Ainsi, dans la première partie de cette thèse, nous avons caractérisé les profils d’expression miRNA d’une tumeur bénigne différenciée, l’adénome autonome hyperfonctionnel. Afin d’aller au-delà d’une simple description des régulations miRNA observées, nous avons également étudié les profils d’expression ARNm. Au travers d’algorithmes de prédiction de cibles ARNm de miRNA, nous avons pu proposer des hypothèses quant à la signification des régulations observées.

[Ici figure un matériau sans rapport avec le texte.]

(* ===== verification/RestartSafe.v ===== *)
(** * RestartSafe: a restarted store holds what it held

    After a clean shutdown, [dir_restore] finds every table of the directory,
    with the same entries, exact counters and the store's statistics. *)
From Stdlib Require Import ZArith Lia.
From stdpp Require Import base tactics list numbers.
From S2P Require Import Prelude Util HashEntry HopscotchMap HopscotchSpec HopscotchInit HopscotchRefine.
From S2P Require Import FpTable DirectoryMap DirectoryGrow DirectoryOps.
From S2P Require Import StoreFormat Metadata KvStore KvIo KvInv KvWrite Restart.

Open Scope Z_scope.

(** ** A table's bytes *)

Lemma lor_shiftl_width (k j x y : Z) : 0 <= k -> 0 <= j -> in_width k x -> in_width j y ->
  in_width (k + j) (Z.lor x (Z.shiftl y k)).
Proof.
  intros Hk Hj Hx Hy. pose proof (shiftr_lor_shiftl k x y Hk Hx) as Hs.
  set (w := Z.lor x (Z.shiftl y k)) in *. rewrite Z.shiftr_div_pow2 in Hs by done.
  pose proof (pow2_pos k Hk). pose proof (Z.div_mod w (2 ^ k) ltac:(lia)).
  pose proof (Z.mod_pos_bound w (2 ^ k) ltac:(lia)). unfold in_width in *.
  rewrite Z.pow_add_r by done. nia.
Qed.

Lemma to_word_width e : entry_wf e -> in_width 64 (to_word e).
Proof.
  intros [H1 H2 H3 H4]. rewrite to_word_nested.
  change 64 with (HOP_OFF_BITS + (KEYTAG_BITS + (KV_SIZE_BITS + PBA_BITS))).
  by repeat (apply lor_shiftl_width; [done|done|done|]).
Qed.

De plus, en utilisant un test fonctionnel luciférase, nous avons montré que deux miRNA (hsa-miR-144 et hsa-miR-451) peuvent lier le 3’UTR et réprimer l’expression d’une phosphodiestérase (PDE4D), mettant ainsi en évidence un mécanisme de rétrocontrôle négatif du niveau d’AMPc dans ce type de tumeur.

Outre les adénomes autonomes, nous avons également étudié les profils d’expression des microARN dans les adénomes et carcinomes folliculaires, afin de mieux comprendre leurs physiopathologies et d’étudier le pouvoir discriminant des miRNA pour la distinction de ces deux types de tumeurs. Nos résultats, encore partiels, remettent en question l’actuelle classification des adénomes et carcinomes folliculaires en deux groupes distincts. Nos données vont plutôt vers un continuum de tumeurs appartenant à une classe unique mais présentant des stades d’évolution différents.

Afin de pouvoir étudier plus en profondeur les mécanismes tumoraux, il est nécessaire d’avoir à sa disposition de bons modèles in vitro. Nous avons étudié la représentativité des cultures primaires de thyrocytes humains sains et de lignées cellulaires thyroïdiennes humaines cancéreuses pour l’étude des microARN dans les tumeurs thyroïdiennes. Nos résultats indiquent que les longs temps de stimulation des cultures primaires par la TSH ou l’EGF/sérum ne mimiquent respectivement pas les adénomes autonomes ou les carcinomes papillaires, comme c’est le cas au niveau des ARNm. Par contre, il apparaît clairement que les lignées cellulaires, du point de vue des miRNA, ont toutes évolué vers un phénotype commun, dédifférencié. Elles représentent dès lors un bon modèle pour l’étude des cancers thyroïdiens anaplasiques.

Nos résultats nous ont également amenés à nous poser des questions sur la stabilité des miRNA. Nous avons ainsi entrepris d’en étudier la demi-vie. Nous avons mis au point une stratégie expérimentale permettant d’en étudier la stabilité dans des conditions les plus physiologiques possibles. Ceci nous a permis d’obtenir un atlas de demi-vies des miRNA dans la lignée cellulaire BCPAP.